Он обозвал меня дурой и проституткой. Мешочники, сидевшие на нижней полке, были явно на его стороне. Костя молчал. Да и что он мог сделать с такой компанией! От оскорблений и собственного бессилия я заплакала. Летчик, лежавший на третьей полке, видно, слышал эту перепалку.

– Вы кто такая? – спросил он, свесившись с полки.

Сначала я не хотела отвечать, а потом сказала, что везу калеку-солдата из госпиталя домой, а муж на фронте, в пехоте, много раз ранен. Это я тебя, Левушка, так представила, прости. И снова не могла сдержать слезы. Летчик спустился с полки, достал пистолет, поднес его к носу побледневшего обидчика и, словно отдавая команду, отчеканивая каждое слово, сказал:

– Ты, толстая гнида, не нюхавшая пороху, сейчас же слезешь с полки! А она займет твое место!

И добавил, что если не послушается, то выбросит всех спекулянтов в окно! Повторять ему не пришлось – мужика словно ветром сдуло. Летчик ехал, к счастью, до Курска. Всю дорогу подкармливал меня и Костю, а мешочники сидели, словно набрав в рот воды.

От Курска к Глухову добирались на чем попало. Когда до Костиной деревни осталось совсем немного, он сказал, что хочет подождать ночи. Я рассчиталась с подвозившим нас шофером. Мы устроились под стогом сена и дождались вечера. Костя решил идти не дорогой, а напрямую. Опираясь на палки, он двигался с трудом. Мне стало жалко парнишку, и я уговорила его сесть мне на закорки. Все бы хорошо – не такой уж он тяжелый, да еще похудел в госпитале, но мы сбились с пути. Пришлось перебираться через небольшое, но очень топкое болотце. Мои ноги под двойной тяжестью засасывало выше колен. Вода – холоднющая. Костя сказал, что переберется сам.

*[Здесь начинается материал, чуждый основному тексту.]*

(** * TuneX: the caching and per-user store layer of [server.py]

    A shallow embedding of the stateful core of the music server:
    the persisted per-user record (history, search cache, likes,
    playlists), the in-memory TTL caches, the single-flight event
    protocol of [fetch_stream] and the prefetch loop.

    Conventions.
    - Wall-clock readings ([time.time()]) are exact rationals [Q].
    - The files [user_data/<username>.json] are a finite map from user
      names to records; [json.loads] after [json.dumps] is the identity.
    - A track is a JSON object. The ones the server builds in
      [_entry_to_track] and [_sync_audio_url] carry the key ["id"];
      the body of an add-track request is any object, so a stored
      track may lack it: [t.get("id")] then answers [None], and
      [t["id"]] raises [KeyError]. Identifiers are strings or [null].
      For the other keys only [.get] is used, and a missing key and a
      key holding [None] are both [None] here.
    - A string holds the UTF-8 encoding of a Python [str]: a character
      starts at every byte that is not a continuation byte. Letter
      case and blanks ([str.lower], [str.strip]) are those of ASCII;
      the search key is exact for ASCII queries.
    - A Python [dict] whose iteration order is observed (the search
      cache) is an association list in insertion order; the others are
      [gmap]s. *)

From stdpp Require Import gmap strings list fin_maps sorting.
From Stdlib Require Import QArith Lqa.
Close Scope Q_scope.

(** ** Configuration constants *)

Definition SEARCH_CACHE_TTL : Q := (60 * 30)%Q.
Definition AUDIO_URL_TTL : Q := (60 * 60 * 4)%Q.
Definition RELATED_CACHE_TTL : Q := (60 * 60)%Q.

(** ** Data model *)

(** What a track object holds under the key ["id"]. *)
Inductive IdField :=
| IdMissing
| IdNull
| IdStr (s : string).

Record Track := mkTrack {
  track_id_field : IdField;
  track_title : option string;
  track_channel : option string;
  track_duration : option Z;
  track_thumbnail : option string;
  track_url : option string;
  track_description : option string;
}.

(** [t.get("id")] *)
Definition track_id (t : Track) : option string :=
  match track_id_field t with
  | IdStr s => Some s
  | IdMissing | IdNull => None
  end.

(** Whether [t["id"]] can be read; it raises [KeyError] otherwise. *)
Definition has_id_key (t : Track) : bool :=
  match track_id_field t with
  | IdMissing => false
  | IdNull | IdStr _ => true
  end.

(** The empty object [{}]: every [.get] answers [None]. *)
Definition empty_track : Track := mkTrack IdMissing None None None None None None.

Record SearchEntry := mkSearchEntry {
  se_ts : Q;
  se_results : list Track;
}.

Record Playlist := mkPlaylist {
  pl_name : string;
  pl_tracks : list Track;
  pl_created_at : Q;
}.

Record UserData := mkUserData {
  history : list Track;
  search_cache : list (string * SearchEntry);
  liked : list string;
  playlists : gmap string Playlist;
}.

Definition set_history (h : list Track) (d : UserData) : UserData :=
  mkUserData h (search_cache d) (liked d) (playlists d).
Definition set_search_cache (c : list (string * SearchEntry)) (d : UserData) : UserData :=
  mkUserData (history d) c (liked d) (playlists d).
Definition set_liked (l : list string) (d : UserData) : UserData :=
  mkUserData (history d) (search_cache d) l (playlists d).
Definition set_playlists (p : gmap string Playlist) (d : UserData) : UserData :=
  mkUserData (history d) (search_cache d) (liked d) p.
Definition set_tracks (ts : list Track) (pl : Playlist) : Playlist :=
  mkPlaylist (pl_name pl) ts (pl_created_at pl).

(** The directory [user_data/]. *)
Abbreviation UserFiles := (gmap string UserData).

(** ** User data helpers *)

Definition load_user (fs : UserFiles) (username : string) : UserData :=
  match fs !! username with
  | Some d => d
  | None => mkUserData [] [] [] ∅
  end.
Definition with_s_title (v : string) (r : GatewaySession) : GatewaySession :=
  mkSession (s_id r) (s_provider r) (s_providerSessionId r) v (s_workspacePath r) (s_status r)
    (s_sessionPolicyMode r) (s_activeTurnId r) (s_canResume r) (s_resumeStatus r) (s_command
    r) (s_args r) (s_prompt r) (s_modelLabel r) (s_modelProvider r) (s_createdAt r)
    (s_lastUpdatedAt r) (s_startedAt r) (s_finishedAt r) (s_lastTurnStartedAt r)
    (s_lastTurnFinishedAt r) (s_lastClientRequestId r) (s_recentClientRequestIds r)
    (s_exitCode r) (s_parentSessionId r) (s_childSessionIds r) (s_threadSource r)
    (s_agentNickname r) (s_agentRole r) (s_agentPath r).
Definition with_s_workspacePath (v : string) (r : GatewaySession) : GatewaySession :=
  mkSession (s_id r) (s_provider r) (s_providerSessionId r) (s_title r) v (s_status r)
    (s_sessionPolicyMode r) (s_activeTurnId r) (s_canResume r) (s_resumeStatus r) (s_command
    r) (s_args r) (s_prompt r) (s_modelLabel r) (s_modelProvider r) (s_createdAt r)
    (s_lastUpdatedAt r) (s_startedAt r) (s_finishedAt r) (s_lastTurnStartedAt r)
    (s_lastTurnFinishedAt r) (s_lastClientRequestId r) (s_recentClientRequestIds r)
    (s_exitCode r) (s_parentSessionId r) (s_childSessionIds r) (s_threadSource r)
    (s_agentNickname r) (s_agentRole r) (s_agentPath r).
Definition with_s_status (v : GatewaySessionStatus) (r : GatewaySession) : GatewaySession :=
  mkSession (s_id r) (s_provider r) (s_providerSessionId r) (s_title r) (s_workspacePath r) v
    (s_sessionPolicyMode r) (s_activeTurnId r) (s_canResume r) (s_resumeStatus r) (s_command
    r) (s_args r) (s_prompt r) (s_modelLabel r) (s_modelProvider r) (s_createdAt r)
    (s_lastUpdatedAt r) (s_startedAt r) (s_finishedAt r) (s_lastTurnStartedAt r)
    (s_lastTurnFinishedAt r) (s_lastClientRequestId r) (s_recentClientRequestIds r)
    (s_exitCode r) (s_parentSessionId r) (s_childSessionIds r) (s_threadSource r)
    (s_agentNickname r) (s_agentRole r) (s_agentPath r).
Definition with_s_sessionPolicyMode (v : SessionPolicyMode) (r : GatewaySession) : GatewaySession :=
  mkSession (s_id r) (s_provider r) (s_providerSessionId r) (s_title r) (s_workspacePath r)
    (s_status r) v (s_activeTurnId r) (s_canResume r) (s_resumeStatus r) (s_command r)
    (s_args r) (s_prompt r) (s_modelLabel r) (s_modelProvider r) (s_createdAt r)
    (s_lastUpdatedAt r) (s_startedAt r) (s_finishedAt r) (s_lastTurnStartedAt r)
    (s_lastTurnFinishedAt r) (s_lastClientRequestId r) (s_recentClientRequestIds r)
    (s_exitCode r) (s_parentSessionId r) (s_childSessionIds r) (s_threadSource r)
    (s_agentNickname r) (s_agentRole r) (s_agentPath r).
Definition with_s_activeTurnId (v : field string) (r : GatewaySession) : GatewaySession :=
  mkSession (s_id r) (s_provider r) (s_providerSessionId r) (s_title r) (s_workspacePath r)
    (s_status r) (s_sessionPolicyMode r) v (s_canResume r) (s_resumeStatus r) (s_command r)
    (s_args r) (s_prompt r) (s_modelLabel r) (s_modelProvider r) (s_createdAt r)
    (s_lastUpdatedAt r) (s_startedAt r) (s_finishedAt r) (s_lastTurnStartedAt r)
    (s_lastTurnFinishedAt r) (s_lastClientRequestId r) (s_recentClientRequestIds r)
    (s_exitCode r) (s_parentSessionId r) (s_childSessionIds r) (s_threadSource r)
    (s_agentNickname r) (s_agentRole r) (s_agentPath r).
Definition with_s_canResume (v : bool) (r : GatewaySession) : GatewaySession :=
  mkSession (s_id r) (s_provider r) (s_providerSessionId r) (s_title r) (s_workspacePath r)
    (s_status r) (s_sessionPolicyMode r) (s_activeTurnId r) v (s_resumeStatus r) (s_command
    r) (s_args r) (s_prompt r) (s_modelLabel r) (s_modelProvider r) (s_createdAt r)
    (s_lastUpdatedAt r) (s_startedAt r) (s_finishedAt r) (s_lastTurnStartedAt r)
    (s_lastTurnFinishedAt r) (s_lastClientRequestId r) (s_recentClientRequestIds r)
    (s_exitCode r) (s_parentSessionId r) (s_childSessionIds r) (s_threadSource r)
    (s_agentNickname r) (s_agentRole r) (s_agentPath r).
Definition with_s_resumeStatus (v : ResumeStatus) (r : GatewaySession) : GatewaySession :=
  mkSession (s_id r) (s_provider r) (s_providerSessionId r) (s_title r) (s_workspacePath r)
    (s_status r) (s_sessionPolicyMode r) (s_activeTurnId r) (s_canResume r) v (s_command r)
    (s_args r) (s_prompt r) (s_modelLabel r) (s_modelProvider r) (s_createdAt r)
    (s_lastUpdatedAt r) (s_startedAt r) (s_finishedAt r) (s_lastTurnStartedAt r)
    (s_lastTurnFinishedAt r) (s_lastClientRequestId r) (s_recentClientRequestIds r)
    (s_exitCode r) (s_parentSessionId r) (s_childSessionIds r) (s_threadSource r)
    (s_agentNickname r) (s_agentRole r) (s_agentPath r).
Definition with_s_prompt (v : string) (r : GatewaySession) : GatewaySession :=
  mkSession (s_id r) (s_provider r) (s_providerSessionId r) (s_title r) (s_workspacePath r)
    (s_status r) (s_sessionPolicyMode r) (s_activeTurnId r) (s_canResume r) (s_resumeStatus
    r) (s_command r) (s_args r) v (s_modelLabel r) (s_modelProvider r) (s_createdAt r)
    (s_lastUpdatedAt r) (s_startedAt r) (s_finishedAt r) (s_lastTurnStartedAt r)
    (s_lastTurnFinishedAt r) (s_lastClientRequestId r) (s_recentClientRequestIds r)
    (s_exitCode r) (s_parentSessionId r) (s_childSessionIds r) (s_threadSource r)
    (s_agentNickname r) (s_agentRole r) (s_agentPath r).
Definition with_s_modelLabel (v : field string) (r : GatewaySession) : GatewaySession :=
  mkSession (s_id r) (s_provider r) (s_providerSessionId r) (s_title r) (s_workspacePath r)
    (s_status r) (s_sessionPolicyMode r) (s_activeTurnId r) (s_canResume r) (s_resumeStatus
    r) (s_command r) (s_args r) (s_prompt r) v (s_modelProvider r) (s_createdAt r)
    (s_lastUpdatedAt r) (s_startedAt r) (s_finishedAt r) (s_lastTurnStartedAt r)
    (s_lastTurnFinishedAt r) (s_lastClientRequestId r) (s_recentClientRequestIds r)
    (s_exitCode r) (s_parentSessionId r) (s_childSessionIds r) (s_threadSource r)
    (s_agentNickname r) (s_agentRole r) (s_agentPath r).
Definition with_s_modelProvider (v : field string) (r : GatewaySession) : GatewaySession :=
  mkSession (s_id r) (s_provider r) (s_providerSessionId r) (s_title r) (s_workspacePath r)
    (s_status r) (s_sessionPolicyMode r) (s_activeTurnId r) (s_canResume r) (s_resumeStatus
    r) (s_command r) (s_args r) (s_prompt r) (s_modelLabel r) v (s_createdAt r)
    (s_lastUpdatedAt r) (s_startedAt r) (s_finishedAt r) (s_lastTurnStartedAt r)
    (s_lastTurnFinishedAt r) (s_lastClientRequestId r) (s_recentClientRequestIds r)
    (s_exitCode r) (s_parentSessionId r) (s_childSessionIds r) (s_threadSource r)
    (s_agentNickname r) (s_agentRole r) (s_agentPath r).
Definition with_s_lastUpdatedAt (v : string) (r : GatewaySession) : GatewaySession :=
  mkSession (s_id r) (s_provider r) (s_providerSessionId r) (s_title r) (s_workspacePath r)
    (s_status r) (s_sessionPolicyMode r) (s_activeTurnId r) (s_canResume r) (s_resumeStatus
    r) (s_command r) (s_args r) (s_prompt r) (s_modelLabel r) (s_modelProvider r)
    (s_createdAt r) v (s_startedAt r) (s_finishedAt r) (s_lastTurnStartedAt r)
    (s_lastTurnFinishedAt r) (s_lastClientRequestId r) (s_recentClientRequestIds r)
    (s_exitCode r) (s_parentSessionId r) (s_childSessionIds r) (s_threadSource r)
    (s_agentNickname r) (s_agentRole r) (s_agentPath r).
Definition with_s_startedAt (v : field string) (r : GatewaySession) : GatewaySession :=
  mkSession (s_id r) (s_provider r) (s_providerSessionId r) (s_title r) (s_workspacePath r)
    (s_status r) (s_sessionPolicyMode r) (s_activeTurnId r) (s_canResume r) (s_resumeStatus
    r) (s_command r) (s_args r) (s_prompt r) (s_modelLabel r) (s_modelProvider r)
    (s_createdAt r) (s_lastUpdatedAt r) v (s_finishedAt r) (s_lastTurnStartedAt r)
    (s_lastTurnFinishedAt r) (s_lastClientRequestId r) (s_recentClientRequestIds r)
    (s_exitCode r) (s_parentSessionId r) (s_childSessionIds r) (s_threadSource r)
    (s_agentNickname r) (s_agentRole r) (s_agentPath r).
Definition with_s_finishedAt (v : field string) (r : GatewaySession) : GatewaySession :=
  mkSession (s_id r) (s_provider r) (s_providerSessionId r) (s_title r) (s_workspacePath r)
    (s_status r) (s_sessionPolicyMode r) (s_activeTurnId r) (s_canResume r) (s_resumeStatus
    r) (s_command r) (s_args r) (s_prompt r) (s_modelLabel r) (s_modelProvider r)
    (s_createdAt r) (s_lastUpdatedAt r) (s_startedAt r) v (s_lastTurnStartedAt r)
    (s_lastTurnFinishedAt r) (s_lastClientRequestId r) (s_recentClientRequestIds r)
    (s_exitCode r) (s_parentSessionId r) (s_childSessionIds r) (s_threadSource r)
    (s_agentNickname r) (s_agentRole r) (s_agentPath r).
Definition with_s_lastTurnStartedAt (v : field string) (r : GatewaySession) : GatewaySession :=
  mkSession (s_id r) (s_provider r) (s_providerSessionId r) (s_title r) (s_workspacePath r)
    (s_status r) (s_sessionPolicyMode r) (s_activeTurnId r) (s_canResume r) (s_resumeStatus
    r) (s_command r) (s_args r) (s_prompt r) (s_modelLabel r) (s_modelProvider r)
    (s_createdAt r) (s_lastUpdatedAt r) (s_startedAt r) (s_finishedAt r) v
    (s_lastTurnFinishedAt r) (s_lastClientRequestId r) (s_recentClientRequestIds r)
    (s_exitCode r) (s_parentSessionId r) (s_childSessionIds r) (s_threadSource r)
    (s_agentNickname r) (s_agentRole r) (s_agentPath r).
Definition with_s_lastTurnFinishedAt (v : field string) (r : GatewaySession) : GatewaySession :=
  mkSession (s_id r) (s_provider r) (s_providerSessionId r) (s_title r) (s_workspacePath r)
    (s_status r) (s_sessionPolicyMode r) (s_activeTurnId r) (s_canResume r) (s_resumeStatus
    r) (s_command r) (s_args r) (s_prompt r) (s_modelLabel r) (s_modelProvider r)
    (s_createdAt r) (s_lastUpdatedAt r) (s_startedAt r) (s_finishedAt r)
    (s_lastTurnStartedAt r) v (s_lastClientRequestId r) (s_recentClientRequestIds r)
    (s_exitCode r) (s_parentSessionId r) (s_childSessionIds r) (s_threadSource r)
    (s_agentNickname r) (s_agentRole r) (s_agentPath r).
Definition with_s_lastClientRequestId (v : field string) (r : GatewaySession) : GatewaySession :=
  mkSession (s_id r) (s_provider r) (s_providerSessionId r) (s_title r) (s_workspacePath r)
    (s_status r) (s_sessionPolicyMode r) (s_activeTurnId r) (s_canResume r) (s_resumeStatus
    r) (s_command r) (s_args r) (s_prompt r) (s_modelLabel r) (s_modelProvider r)
    (s_createdAt r) (s_lastUpdatedAt r) (s_startedAt r) (s_finishedAt r)
    (s_lastTurnStartedAt r) (s_lastTurnFinishedAt r) v (s_recentClientRequestIds r)
    (s_exitCode r) (s_parentSessionId r) (s_childSessionIds r) (s_threadSource r)
    (s_agentNickname r) (s_agentRole r) (s_agentPath r).
Definition with_s_recentClientRequestIds (v : field (list string)) (r : GatewaySession) : GatewaySession :=
  mkSession (s_id r) (s_provider r) (s_providerSessionId r) (s_title r) (s_workspacePath r)
    (s_status r) (s_sessionPolicyMode r) (s_activeTurnId r) (s_canResume r) (s_resumeStatus
    r) (s_command r) (s_args r) (s_prompt r) (s_modelLabel r) (s_modelProvider r)
    (s_createdAt r) (s_lastUpdatedAt r) (s_startedAt r) (s_finishedAt r)
    (s_lastTurnStartedAt r) (s_lastTurnFinishedAt r) (s_lastClientRequestId r) v (s_exitCode
    r) (s_parentSessionId r) (s_childSessionIds r) (s_threadSource r) (s_agentNickname r)
    (s_agentRole r) (s_agentPath r).
Definition with_s_exitCode (v : field (option Z)) (r : GatewaySession) : GatewaySession :=
  mkSession (s_id r) (s_provider r) (s_providerSessionId r) (s_title r) (s_workspacePath r)
    (s_status r) (s_sessionPolicyMode r) (s_activeTurnId r) (s_canResume r) (s_resumeStatus
    r) (s_command r) (s_args r) (s_prompt r) (s_modelLabel r) (s_modelProvider r)
    (s_createdAt r) (s_lastUpdatedAt r) (s_startedAt r) (s_finishedAt r)
    (s_lastTurnStartedAt r) (s_lastTurnFinishedAt r) (s_lastClientRequestId r)
    (s_recentClientRequestIds r) v (s_parentSessionId r) (s_childSessionIds r)
    (s_threadSource r) (s_agentNickname r) (s_agentRole r) (s_agentPath r).
Definition with_s_parentSessionId (v : field string) (r : GatewaySession) : GatewaySession :=
  mkSession (s_id r) (s_provider r) (s_providerSessionId r) (s_title r) (s_workspacePath r)
    (s_status r) (s_sessionPolicyMode r) (s_activeTurnId r) (s_canResume r) (s_resumeStatus
    r) (s_command r) (s_args r) (s_prompt r) (s_modelLabel r) (s_modelProvider r)
    (s_createdAt r) (s_lastUpdatedAt r) (s_startedAt r) (s_finishedAt r)
    (s_lastTurnStartedAt r) (s_lastTurnFinishedAt r) (s_lastClientRequestId r)
    (s_recentClientRequestIds r) (s_exitCode r) v (s_childSessionIds r) (s_threadSource r)
    (s_agentNickname r) (s_agentRole r) (s_agentPath r).
Definition with_s_childSessionIds (v : field (list string)) (r : GatewaySession) : GatewaySession :=
  mkSession (s_id r) (s_provider r) (s_providerSessionId r) (s_title r) (s_workspacePath r)
    (s_status r) (s_sessionPolicyMode r) (s_activeTurnId r) (s_canResume r) (s_resumeStatus
    r) (s_command r) (s_args r) (s_prompt r) (s_modelLabel r) (s_modelProvider r)
    (s_createdAt r) (s_lastUpdatedAt r) (s_startedAt r) (s_finishedAt r)
    (s_lastTurnStartedAt r) (s_lastTurnFinishedAt r) (s_lastClientRequestId r)
    (s_recentClientRequestIds r) (s_exitCode r) (s_parentSessionId r) v (s_threadSource r)
    (s_agentNickname r) (s_agentRole r) (s_agentPath r).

– Иди вперед и не оглядывайся! – приказал, мне.

Когда после болота я снова взвалила его на спину, вода с его одежды просочилась через платье – видно, полз через трясину на четвереньках…

Что было, когда мы вошли в Костин дом, описать не могу, комок в горле стоит и сейчас, когда это вспоминаю.

На следующий день меня и его буквально на руках носили по всей деревне. Костя сразу ожил, а я была сама не своя, смотрела на него, а думала о тебе. Обратно добиралась спокойнее, только очень мучил кашель, он и сейчас никак не пройдет. Видно сильно простудилась на том болотце. Не беспокойся, Левушка, здесь пули не свистят, снаряды не рвутся, поправлюсь. Сегодня будет врач. Главное, чтобы с тобой ничего не случилось. Крепко-крепко обнимаю!